Data items
(** Closing and erroring: the state changes, the closed promise is settled and
    every request is answered. *)
Lemma finish_inv X rc rr h lost s :
  rr <> Pending -> (forall c, rr <> Fulfilled (RChunk c)) -> inv [] h lost s ->
  let s0 := set_state X s in
  let s' := match reader_at (reader (strm s)) s0 with
            | None => s0
            | Some (i, rd) =>
                foldl (fun s p => settle p rr s)
                  (set_read_requests i rd []
                    (if settles (closed_promise rd) then settle (promise (closed_promise rd)) rc s0 else s0))
                  (read_requests rd)
            end in
  inv [] h lost s' ∧ requests s' = [] ∧ strm s' = strm s0 ∧ ctrl s' = ctrl s ∧ log s' = log s ∧
    reactions s' = reactions s.
Proof.
  intros Hr Hc HI s0. assert (HI0 : inv [] h lost s0) by (eapply inv_view; [|exact HI]; done).
  pose proof (i_readers _ _ _ _ HI0) as HR. change (reader (strm s)) with (reader (strm s0)).
  destruct (reader (strm s0)) as [i|] eqn:Hi; cbn zeta.
  - destruct (reader_at_current i s0 HR Hi) as (rd & Hrd & Ha & Hat). rewrite Hi in Hat. rewrite Hat.
    set (s1 := if settles _ then _ else _).
    assert (H1 : inv [] h lost s1 ∧ readers s1 = readers s0 ∧ strm s1 = strm s0 ∧ ctrl s1 = ctrl s ∧ log s1 = log s ∧ reactions s1 = reactions s).
    { subst s1. destruct (settles _); [|done]. split; [eapply inv_settle_other; [done|eapply r_closedp; done|done]|].
      destruct (settle_rest (promise (closed_promise rd)) rc s0) as (E1 & E2 & E3 & E4 & E5). rewrite E1, E2, E3, E4, E5. done. }
    destruct H1 as (HI1 & E1 & E2 & E3 & E4 & E5).
    assert (Hi1 : reader (strm s1) = Some i) by (rewrite E2; done).
    assert (Hrd1 : readers s1 !! i = Some rd) by (rewrite E1; done).
    pose proof (inv_take i rd (read_requests rd) [] h lost s1 HI1 Hi1 Hrd1 Ha (eq_sym (app_nil_r _))) as HT.
    pose proof (settle_all_rest rr (read_requests rd) (set_read_requests i rd [] s1)) as HS. cbn zeta in HS.
    destruct HS as (S1 & S2 & S3 & S4 & S5). split; [apply inv_settle_all; done|]. split.
    + rewrite (requests_ext (set_read_requests i rd [] s1)) by (rewrite ?S1, ?S2; done). apply requests_set; done.
    + rewrite S2, S3, S4, S5. cbn. rewrite E2, E3, E4, E5. done.
  - cbn. split; [done|]. split; [apply requests_none; done|done].
Qed.

Lemma close_inv h lost s :
  inv [] h lost s ->
  let s' := readable_stream_close (reader (strm s)) s in
  inv [] h lost s' ∧ requests s' = [] ∧ strm s' = strm (set_state Closed s) ∧ ctrl s' = ctrl s ∧ log s' = log s ∧
    reactions s' = reactions s.
Proof. intros HI. exact (finish_inv Closed (Fulfilled RUndefined) (Fulfilled RDone) h lost s ltac:(done) ltac:(done) HI). Qed.

Lemma stream_error_inv e h lost s :
  inv [] h lost s ->
  let s' := readable_stream_error (reader (strm s)) e s in
  inv [] h lost s' ∧ requests s' = [] ∧ strm s' = strm (set_state (Errored e) s) ∧ ctrl s' = ctrl s ∧ log s' = log s ∧
    reactions s' = reactions s.
Proof. intros HI. exact (finish_inv (Errored e) (Rejected e) (Rejected e) h lost s ltac:(done) ltac:(done) HI). Qed.

Lemma reset_inv F h lost s : inv F h lost s -> inv F h ((queue (ctrl s)).*1 ++ lost) (reset_queue s).
Proof.
  intros HI. eapply (inv_view _ _ _ (set_queue [] (queue_total_size (ctrl s)) s)); [done|].
  apply (inv_queue F h lost _ (log s) [] s HI); [done|]. rewrite <- (i_fifo _ _ _ _ HI). done.
Qed.

Lemma pulls_eq s s' : reactions s' = reactions s -> pulls s' = pulls s.
Proof. intros Hr. unfold pulls. rewrite Hr. done. Qed.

What is needed - Find the word "intros" in the entries, and copy every line it shows up in.

Result -
  intros Hr Hc HI s0. assert (HI0 : inv [] h lost s0) by (eapply inv_view; [|exact HI]; done).
Proof. intros HI. exact (finish_inv Closed (Fulfilled RUndefined) (Fulfilled RDone) h lost s ltac:(done) ltac:(done) HI). Qed.
Proof. intros HI. exact (finish_inv (Errored e) (Rejected e) (Rejected e) h lost s ltac:(done) ltac:(done) HI). Qed.
  intros HI. eapply (inv_view _ _ _ (set_queue [] (queue_total_size (ctrl s)) s)); [done|].
Proof. intros Hr. unfold pulls. rewrite Hr. done. Qed.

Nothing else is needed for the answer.